▸ DIRECTIONS
Repeat only the lines running from the beginning of the material through the line that contains "Context (R : relation".
►
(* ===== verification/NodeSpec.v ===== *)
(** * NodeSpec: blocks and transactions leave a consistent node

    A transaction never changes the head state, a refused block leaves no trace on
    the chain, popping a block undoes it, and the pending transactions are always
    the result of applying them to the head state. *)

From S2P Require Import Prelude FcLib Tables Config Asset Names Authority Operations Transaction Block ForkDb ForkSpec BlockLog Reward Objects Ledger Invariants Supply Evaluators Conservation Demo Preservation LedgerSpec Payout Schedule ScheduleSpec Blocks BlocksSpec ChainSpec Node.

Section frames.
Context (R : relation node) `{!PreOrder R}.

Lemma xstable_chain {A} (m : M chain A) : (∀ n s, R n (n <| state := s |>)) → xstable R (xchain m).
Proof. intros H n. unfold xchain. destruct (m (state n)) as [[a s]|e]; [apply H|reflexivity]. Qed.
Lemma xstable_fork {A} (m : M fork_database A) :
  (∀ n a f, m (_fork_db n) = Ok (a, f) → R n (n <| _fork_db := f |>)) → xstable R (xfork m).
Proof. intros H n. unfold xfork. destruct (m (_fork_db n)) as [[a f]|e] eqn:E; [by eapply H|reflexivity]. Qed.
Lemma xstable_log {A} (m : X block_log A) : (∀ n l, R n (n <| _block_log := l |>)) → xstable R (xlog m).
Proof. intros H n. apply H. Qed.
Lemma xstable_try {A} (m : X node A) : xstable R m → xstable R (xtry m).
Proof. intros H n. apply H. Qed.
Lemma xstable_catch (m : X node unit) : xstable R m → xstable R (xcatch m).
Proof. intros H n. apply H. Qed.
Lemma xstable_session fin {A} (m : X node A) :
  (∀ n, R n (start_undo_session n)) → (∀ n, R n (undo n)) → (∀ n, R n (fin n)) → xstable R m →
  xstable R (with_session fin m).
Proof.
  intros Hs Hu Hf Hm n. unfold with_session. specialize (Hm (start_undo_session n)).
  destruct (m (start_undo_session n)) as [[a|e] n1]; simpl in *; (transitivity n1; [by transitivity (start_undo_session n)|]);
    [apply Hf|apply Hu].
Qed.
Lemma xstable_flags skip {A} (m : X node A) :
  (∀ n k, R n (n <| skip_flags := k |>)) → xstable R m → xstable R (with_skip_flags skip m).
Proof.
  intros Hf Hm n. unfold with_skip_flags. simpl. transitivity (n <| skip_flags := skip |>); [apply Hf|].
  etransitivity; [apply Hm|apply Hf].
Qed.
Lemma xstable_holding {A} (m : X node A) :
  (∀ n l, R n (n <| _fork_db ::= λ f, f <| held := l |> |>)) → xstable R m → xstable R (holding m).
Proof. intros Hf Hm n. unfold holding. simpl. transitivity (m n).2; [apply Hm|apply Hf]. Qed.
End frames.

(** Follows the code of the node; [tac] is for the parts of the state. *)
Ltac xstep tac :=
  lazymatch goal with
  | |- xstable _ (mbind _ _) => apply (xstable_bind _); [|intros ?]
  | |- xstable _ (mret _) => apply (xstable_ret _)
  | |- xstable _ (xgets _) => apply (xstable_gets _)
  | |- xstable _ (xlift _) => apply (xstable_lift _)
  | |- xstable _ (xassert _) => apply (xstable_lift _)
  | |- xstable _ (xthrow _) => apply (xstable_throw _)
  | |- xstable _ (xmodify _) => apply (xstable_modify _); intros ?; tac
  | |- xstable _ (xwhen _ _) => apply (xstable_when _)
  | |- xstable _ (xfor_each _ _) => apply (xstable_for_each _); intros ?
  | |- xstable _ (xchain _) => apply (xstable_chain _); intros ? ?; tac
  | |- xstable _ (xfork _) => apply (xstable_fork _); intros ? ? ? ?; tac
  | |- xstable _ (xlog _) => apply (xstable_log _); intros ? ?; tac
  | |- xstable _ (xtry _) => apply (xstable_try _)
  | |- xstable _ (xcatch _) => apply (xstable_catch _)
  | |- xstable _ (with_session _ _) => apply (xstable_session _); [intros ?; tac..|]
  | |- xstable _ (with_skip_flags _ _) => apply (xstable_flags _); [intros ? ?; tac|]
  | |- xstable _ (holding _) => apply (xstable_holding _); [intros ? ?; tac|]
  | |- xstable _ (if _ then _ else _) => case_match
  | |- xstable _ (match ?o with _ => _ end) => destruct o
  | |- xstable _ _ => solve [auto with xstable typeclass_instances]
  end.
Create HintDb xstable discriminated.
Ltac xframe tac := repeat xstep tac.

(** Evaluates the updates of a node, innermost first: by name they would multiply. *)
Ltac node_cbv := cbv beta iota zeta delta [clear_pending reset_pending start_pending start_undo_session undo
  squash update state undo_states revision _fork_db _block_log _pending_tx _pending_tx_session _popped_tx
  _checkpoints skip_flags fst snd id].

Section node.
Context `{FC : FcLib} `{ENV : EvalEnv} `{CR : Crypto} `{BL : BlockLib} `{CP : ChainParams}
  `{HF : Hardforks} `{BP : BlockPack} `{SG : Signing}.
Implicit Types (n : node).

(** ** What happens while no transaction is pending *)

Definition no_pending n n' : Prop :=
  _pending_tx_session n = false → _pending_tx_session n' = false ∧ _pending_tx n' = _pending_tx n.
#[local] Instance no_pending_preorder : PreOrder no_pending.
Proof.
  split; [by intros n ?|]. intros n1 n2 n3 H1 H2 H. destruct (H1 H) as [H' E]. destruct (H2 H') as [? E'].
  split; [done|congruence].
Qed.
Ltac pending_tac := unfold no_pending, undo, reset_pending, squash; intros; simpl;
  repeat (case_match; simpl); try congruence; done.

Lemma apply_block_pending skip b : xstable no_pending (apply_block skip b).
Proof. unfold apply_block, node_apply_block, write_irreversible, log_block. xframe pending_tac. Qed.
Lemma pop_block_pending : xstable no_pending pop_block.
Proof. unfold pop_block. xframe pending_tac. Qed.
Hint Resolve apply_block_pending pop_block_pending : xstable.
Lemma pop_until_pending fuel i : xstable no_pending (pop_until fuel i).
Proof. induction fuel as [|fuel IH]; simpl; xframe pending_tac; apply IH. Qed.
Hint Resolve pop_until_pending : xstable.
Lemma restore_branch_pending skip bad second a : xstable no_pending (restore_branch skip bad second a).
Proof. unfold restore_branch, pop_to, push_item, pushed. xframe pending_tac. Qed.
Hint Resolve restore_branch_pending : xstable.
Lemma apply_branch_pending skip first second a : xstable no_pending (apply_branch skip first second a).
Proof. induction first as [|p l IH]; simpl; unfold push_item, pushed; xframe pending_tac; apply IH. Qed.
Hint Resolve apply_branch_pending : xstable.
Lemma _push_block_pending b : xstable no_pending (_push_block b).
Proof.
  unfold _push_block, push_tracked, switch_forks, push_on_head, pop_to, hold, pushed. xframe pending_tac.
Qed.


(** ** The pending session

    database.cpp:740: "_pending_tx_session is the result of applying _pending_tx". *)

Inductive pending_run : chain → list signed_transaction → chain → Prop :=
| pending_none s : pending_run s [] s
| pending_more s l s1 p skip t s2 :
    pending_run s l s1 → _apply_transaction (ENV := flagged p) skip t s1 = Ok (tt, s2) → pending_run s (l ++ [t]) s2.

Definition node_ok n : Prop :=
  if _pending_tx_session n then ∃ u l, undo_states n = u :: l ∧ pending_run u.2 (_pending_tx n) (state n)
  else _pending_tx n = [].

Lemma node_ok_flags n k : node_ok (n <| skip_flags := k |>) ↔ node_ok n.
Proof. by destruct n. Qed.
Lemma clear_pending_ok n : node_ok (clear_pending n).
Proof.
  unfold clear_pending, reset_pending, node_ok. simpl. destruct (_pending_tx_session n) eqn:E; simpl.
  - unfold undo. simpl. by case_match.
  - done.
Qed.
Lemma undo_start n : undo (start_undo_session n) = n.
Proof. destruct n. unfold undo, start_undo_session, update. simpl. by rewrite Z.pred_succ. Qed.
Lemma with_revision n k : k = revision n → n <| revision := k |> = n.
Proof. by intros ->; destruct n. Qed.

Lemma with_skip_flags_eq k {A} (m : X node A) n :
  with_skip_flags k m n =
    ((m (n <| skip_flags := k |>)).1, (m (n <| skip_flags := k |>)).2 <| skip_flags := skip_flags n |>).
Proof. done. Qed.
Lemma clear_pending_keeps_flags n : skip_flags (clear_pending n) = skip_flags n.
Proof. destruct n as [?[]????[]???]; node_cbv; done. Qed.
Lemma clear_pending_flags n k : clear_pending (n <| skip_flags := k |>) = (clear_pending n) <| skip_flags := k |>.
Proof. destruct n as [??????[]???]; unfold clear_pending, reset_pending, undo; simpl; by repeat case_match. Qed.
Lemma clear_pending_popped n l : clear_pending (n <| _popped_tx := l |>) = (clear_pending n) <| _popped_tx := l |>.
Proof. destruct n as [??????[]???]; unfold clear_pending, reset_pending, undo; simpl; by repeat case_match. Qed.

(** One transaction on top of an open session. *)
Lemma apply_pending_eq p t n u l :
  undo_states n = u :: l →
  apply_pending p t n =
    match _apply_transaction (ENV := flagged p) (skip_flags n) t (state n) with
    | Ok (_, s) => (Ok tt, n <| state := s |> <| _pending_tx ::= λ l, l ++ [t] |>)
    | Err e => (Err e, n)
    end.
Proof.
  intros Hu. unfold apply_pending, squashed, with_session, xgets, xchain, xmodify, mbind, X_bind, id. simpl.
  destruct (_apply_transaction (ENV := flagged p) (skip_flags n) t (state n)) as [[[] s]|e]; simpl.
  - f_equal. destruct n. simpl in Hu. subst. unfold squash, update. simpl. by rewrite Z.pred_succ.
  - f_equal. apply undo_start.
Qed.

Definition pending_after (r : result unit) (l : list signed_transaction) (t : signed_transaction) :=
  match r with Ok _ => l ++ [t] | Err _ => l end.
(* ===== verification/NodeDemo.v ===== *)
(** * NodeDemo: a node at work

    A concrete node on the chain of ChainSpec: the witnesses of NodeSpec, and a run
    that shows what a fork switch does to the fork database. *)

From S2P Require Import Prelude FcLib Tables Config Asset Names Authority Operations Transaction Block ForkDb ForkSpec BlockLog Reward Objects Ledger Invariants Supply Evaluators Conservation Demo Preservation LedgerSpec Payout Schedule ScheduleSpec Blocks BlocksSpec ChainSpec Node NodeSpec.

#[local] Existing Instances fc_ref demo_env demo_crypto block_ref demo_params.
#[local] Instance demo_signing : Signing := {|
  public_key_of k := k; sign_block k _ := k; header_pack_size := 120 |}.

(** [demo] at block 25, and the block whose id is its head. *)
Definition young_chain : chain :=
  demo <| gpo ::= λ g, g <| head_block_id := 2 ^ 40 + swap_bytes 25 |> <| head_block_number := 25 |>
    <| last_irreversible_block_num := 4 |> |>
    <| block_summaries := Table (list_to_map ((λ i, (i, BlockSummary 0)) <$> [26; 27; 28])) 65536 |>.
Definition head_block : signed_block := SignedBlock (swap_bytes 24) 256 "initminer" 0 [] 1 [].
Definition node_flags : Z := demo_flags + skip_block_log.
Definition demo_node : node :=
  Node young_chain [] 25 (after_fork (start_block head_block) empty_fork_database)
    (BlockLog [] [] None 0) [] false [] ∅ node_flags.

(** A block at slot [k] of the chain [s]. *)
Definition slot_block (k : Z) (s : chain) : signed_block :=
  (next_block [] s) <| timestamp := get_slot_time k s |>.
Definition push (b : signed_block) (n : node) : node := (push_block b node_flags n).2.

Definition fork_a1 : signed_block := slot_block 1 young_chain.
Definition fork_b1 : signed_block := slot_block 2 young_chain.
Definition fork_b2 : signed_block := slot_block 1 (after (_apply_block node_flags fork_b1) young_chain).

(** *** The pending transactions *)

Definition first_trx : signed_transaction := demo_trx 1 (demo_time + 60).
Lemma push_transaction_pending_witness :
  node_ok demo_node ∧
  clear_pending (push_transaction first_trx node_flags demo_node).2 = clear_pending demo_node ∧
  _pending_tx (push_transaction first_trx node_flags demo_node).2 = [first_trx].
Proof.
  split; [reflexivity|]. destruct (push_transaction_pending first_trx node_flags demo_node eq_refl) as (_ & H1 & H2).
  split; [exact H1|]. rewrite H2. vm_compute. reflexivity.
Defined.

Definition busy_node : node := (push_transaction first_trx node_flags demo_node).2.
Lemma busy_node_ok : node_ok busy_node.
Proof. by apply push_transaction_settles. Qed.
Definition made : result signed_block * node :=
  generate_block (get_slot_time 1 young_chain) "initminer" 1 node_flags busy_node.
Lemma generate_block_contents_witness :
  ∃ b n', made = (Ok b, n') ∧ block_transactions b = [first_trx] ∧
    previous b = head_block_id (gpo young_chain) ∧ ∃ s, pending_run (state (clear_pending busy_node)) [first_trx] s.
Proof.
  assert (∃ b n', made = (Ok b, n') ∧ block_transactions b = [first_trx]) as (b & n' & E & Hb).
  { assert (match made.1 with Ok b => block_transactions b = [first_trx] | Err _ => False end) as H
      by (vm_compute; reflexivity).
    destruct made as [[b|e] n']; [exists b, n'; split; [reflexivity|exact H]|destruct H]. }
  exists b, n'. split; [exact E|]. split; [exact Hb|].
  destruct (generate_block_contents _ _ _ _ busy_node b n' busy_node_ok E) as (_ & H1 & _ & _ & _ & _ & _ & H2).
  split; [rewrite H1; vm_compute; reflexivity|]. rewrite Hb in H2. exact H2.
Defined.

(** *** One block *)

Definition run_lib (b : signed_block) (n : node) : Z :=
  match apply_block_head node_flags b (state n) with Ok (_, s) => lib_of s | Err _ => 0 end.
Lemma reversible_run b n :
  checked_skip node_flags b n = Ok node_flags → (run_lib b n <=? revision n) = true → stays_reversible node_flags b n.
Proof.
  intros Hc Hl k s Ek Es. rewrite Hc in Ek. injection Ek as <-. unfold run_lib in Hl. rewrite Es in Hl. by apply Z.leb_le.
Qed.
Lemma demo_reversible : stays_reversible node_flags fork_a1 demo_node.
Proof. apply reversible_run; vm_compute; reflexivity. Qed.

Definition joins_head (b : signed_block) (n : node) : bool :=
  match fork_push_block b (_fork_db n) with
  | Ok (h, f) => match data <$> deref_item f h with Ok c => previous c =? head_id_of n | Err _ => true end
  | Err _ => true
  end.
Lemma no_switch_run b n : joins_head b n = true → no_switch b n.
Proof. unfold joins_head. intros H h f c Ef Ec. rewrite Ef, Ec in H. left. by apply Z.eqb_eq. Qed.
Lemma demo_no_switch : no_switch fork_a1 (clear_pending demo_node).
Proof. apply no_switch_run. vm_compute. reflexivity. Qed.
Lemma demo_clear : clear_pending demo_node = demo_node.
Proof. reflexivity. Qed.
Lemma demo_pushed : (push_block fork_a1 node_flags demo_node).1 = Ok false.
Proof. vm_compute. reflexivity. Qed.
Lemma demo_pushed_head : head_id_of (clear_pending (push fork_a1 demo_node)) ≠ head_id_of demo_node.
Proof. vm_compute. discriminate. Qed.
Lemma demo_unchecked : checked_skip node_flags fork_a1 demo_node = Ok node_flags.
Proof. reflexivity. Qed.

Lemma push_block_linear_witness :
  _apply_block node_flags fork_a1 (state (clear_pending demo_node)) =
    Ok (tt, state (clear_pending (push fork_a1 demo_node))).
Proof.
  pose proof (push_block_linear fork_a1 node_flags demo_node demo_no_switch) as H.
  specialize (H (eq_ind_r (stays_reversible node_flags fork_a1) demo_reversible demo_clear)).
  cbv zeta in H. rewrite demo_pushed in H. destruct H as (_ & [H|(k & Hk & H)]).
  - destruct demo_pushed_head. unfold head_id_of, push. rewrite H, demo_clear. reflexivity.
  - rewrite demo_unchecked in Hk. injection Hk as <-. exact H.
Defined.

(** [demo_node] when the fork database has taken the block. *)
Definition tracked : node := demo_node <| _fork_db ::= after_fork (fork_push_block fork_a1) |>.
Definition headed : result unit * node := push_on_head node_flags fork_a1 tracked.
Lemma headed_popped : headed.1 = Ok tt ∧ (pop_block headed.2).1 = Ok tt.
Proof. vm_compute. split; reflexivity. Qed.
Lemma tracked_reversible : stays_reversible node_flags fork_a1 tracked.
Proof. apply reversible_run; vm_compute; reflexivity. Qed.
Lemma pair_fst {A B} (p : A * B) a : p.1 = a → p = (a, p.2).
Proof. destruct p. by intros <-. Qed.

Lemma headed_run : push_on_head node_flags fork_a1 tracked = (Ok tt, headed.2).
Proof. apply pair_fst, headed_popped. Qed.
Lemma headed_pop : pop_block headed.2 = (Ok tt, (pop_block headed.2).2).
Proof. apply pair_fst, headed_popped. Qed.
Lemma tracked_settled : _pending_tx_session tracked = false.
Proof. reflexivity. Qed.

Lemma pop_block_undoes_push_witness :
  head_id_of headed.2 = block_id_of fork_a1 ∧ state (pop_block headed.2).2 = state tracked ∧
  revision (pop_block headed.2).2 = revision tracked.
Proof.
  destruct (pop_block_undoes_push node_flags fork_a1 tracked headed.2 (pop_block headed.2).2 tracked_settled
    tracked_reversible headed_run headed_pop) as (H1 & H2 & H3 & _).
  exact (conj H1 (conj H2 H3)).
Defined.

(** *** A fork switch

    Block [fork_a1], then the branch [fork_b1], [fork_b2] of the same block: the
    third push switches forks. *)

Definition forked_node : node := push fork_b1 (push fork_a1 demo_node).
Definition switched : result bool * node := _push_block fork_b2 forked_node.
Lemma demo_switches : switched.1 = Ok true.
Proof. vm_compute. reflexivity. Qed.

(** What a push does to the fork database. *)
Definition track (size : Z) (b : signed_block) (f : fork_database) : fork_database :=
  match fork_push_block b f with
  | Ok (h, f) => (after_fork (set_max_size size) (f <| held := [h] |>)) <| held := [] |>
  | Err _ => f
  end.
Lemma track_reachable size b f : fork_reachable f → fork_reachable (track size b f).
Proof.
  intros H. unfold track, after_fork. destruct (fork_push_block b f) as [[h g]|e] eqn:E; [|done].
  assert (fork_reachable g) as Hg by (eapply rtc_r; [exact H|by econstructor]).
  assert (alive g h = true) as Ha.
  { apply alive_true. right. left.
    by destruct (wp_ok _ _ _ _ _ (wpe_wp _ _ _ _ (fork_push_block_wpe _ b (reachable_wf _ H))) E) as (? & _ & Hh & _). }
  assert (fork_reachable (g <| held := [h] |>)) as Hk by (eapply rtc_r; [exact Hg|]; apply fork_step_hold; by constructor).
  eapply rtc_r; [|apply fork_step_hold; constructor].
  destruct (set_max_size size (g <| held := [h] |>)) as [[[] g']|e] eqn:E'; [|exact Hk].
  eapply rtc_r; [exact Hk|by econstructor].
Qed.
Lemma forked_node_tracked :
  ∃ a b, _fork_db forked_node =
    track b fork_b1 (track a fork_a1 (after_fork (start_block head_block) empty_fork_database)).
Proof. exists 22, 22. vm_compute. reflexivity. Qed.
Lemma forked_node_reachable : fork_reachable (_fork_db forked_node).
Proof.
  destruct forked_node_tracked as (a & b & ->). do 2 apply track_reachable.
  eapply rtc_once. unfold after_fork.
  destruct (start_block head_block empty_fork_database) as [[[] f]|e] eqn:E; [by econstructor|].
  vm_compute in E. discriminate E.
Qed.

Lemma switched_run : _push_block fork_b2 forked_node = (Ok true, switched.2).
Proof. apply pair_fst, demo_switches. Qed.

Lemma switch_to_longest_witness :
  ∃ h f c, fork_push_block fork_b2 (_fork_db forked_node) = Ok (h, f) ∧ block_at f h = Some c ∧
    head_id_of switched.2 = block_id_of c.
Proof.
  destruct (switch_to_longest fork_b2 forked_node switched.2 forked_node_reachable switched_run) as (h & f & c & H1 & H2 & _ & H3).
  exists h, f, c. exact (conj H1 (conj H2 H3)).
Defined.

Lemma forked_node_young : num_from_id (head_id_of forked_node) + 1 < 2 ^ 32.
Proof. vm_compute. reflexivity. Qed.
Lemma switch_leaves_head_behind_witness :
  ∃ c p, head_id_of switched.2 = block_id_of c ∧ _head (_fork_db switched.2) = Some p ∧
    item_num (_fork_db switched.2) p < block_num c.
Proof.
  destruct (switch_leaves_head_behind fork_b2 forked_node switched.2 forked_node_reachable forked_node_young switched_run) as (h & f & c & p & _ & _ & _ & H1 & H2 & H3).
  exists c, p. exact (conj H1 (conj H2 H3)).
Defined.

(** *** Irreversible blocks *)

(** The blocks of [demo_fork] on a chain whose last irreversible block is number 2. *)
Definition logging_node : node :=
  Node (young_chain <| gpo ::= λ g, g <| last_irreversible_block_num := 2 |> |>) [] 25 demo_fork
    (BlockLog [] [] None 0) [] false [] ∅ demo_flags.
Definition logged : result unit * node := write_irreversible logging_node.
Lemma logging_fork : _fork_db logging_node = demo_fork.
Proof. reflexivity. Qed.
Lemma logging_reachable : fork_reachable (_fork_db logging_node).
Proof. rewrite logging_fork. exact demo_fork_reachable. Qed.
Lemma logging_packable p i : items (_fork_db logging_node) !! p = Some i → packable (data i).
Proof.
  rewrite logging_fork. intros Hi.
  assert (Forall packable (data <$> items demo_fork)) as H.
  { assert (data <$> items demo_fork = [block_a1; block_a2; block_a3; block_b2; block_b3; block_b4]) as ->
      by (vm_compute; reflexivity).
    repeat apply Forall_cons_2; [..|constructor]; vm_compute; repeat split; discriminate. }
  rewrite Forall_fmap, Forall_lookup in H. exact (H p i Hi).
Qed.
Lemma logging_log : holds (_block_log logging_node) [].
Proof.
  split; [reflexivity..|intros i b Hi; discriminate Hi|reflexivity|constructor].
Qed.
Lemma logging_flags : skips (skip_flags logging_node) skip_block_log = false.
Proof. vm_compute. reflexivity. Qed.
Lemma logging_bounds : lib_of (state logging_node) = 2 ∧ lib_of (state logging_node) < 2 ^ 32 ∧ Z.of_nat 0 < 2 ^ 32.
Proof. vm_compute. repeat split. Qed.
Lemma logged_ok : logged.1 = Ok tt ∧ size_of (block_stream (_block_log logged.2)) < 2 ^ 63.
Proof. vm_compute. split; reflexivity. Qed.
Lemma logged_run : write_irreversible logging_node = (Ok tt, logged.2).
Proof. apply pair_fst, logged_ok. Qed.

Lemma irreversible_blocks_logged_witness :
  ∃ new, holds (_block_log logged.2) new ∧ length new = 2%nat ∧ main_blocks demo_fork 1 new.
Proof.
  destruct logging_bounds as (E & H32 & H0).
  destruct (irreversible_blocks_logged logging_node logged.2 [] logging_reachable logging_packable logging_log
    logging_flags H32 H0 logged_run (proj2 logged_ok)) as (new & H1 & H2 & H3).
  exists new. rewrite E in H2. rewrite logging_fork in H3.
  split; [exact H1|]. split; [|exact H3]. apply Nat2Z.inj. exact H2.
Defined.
◄
▸ SOLUTION TO THE EXERCISE
(* ===== verification/NodeSpec.v ===== *)
(** * NodeSpec: blocks and transactions leave a consistent node

    A transaction never changes the head state, a refused block leaves no trace on
    the chain, popping a block undoes it, and the pending transactions are always
    the result of applying them to the head state. *)

From S2P Require Import Prelude FcLib Tables Config Asset Names Authority Operations Transaction Block ForkDb ForkSpec BlockLog Reward Objects Ledger Invariants Supply Evaluators Conservation Demo Preservation LedgerSpec Payout Schedule ScheduleSpec Blocks BlocksSpec ChainSpec Node.

Section frames.
Context (R : relation node) `{!PreOrder R}.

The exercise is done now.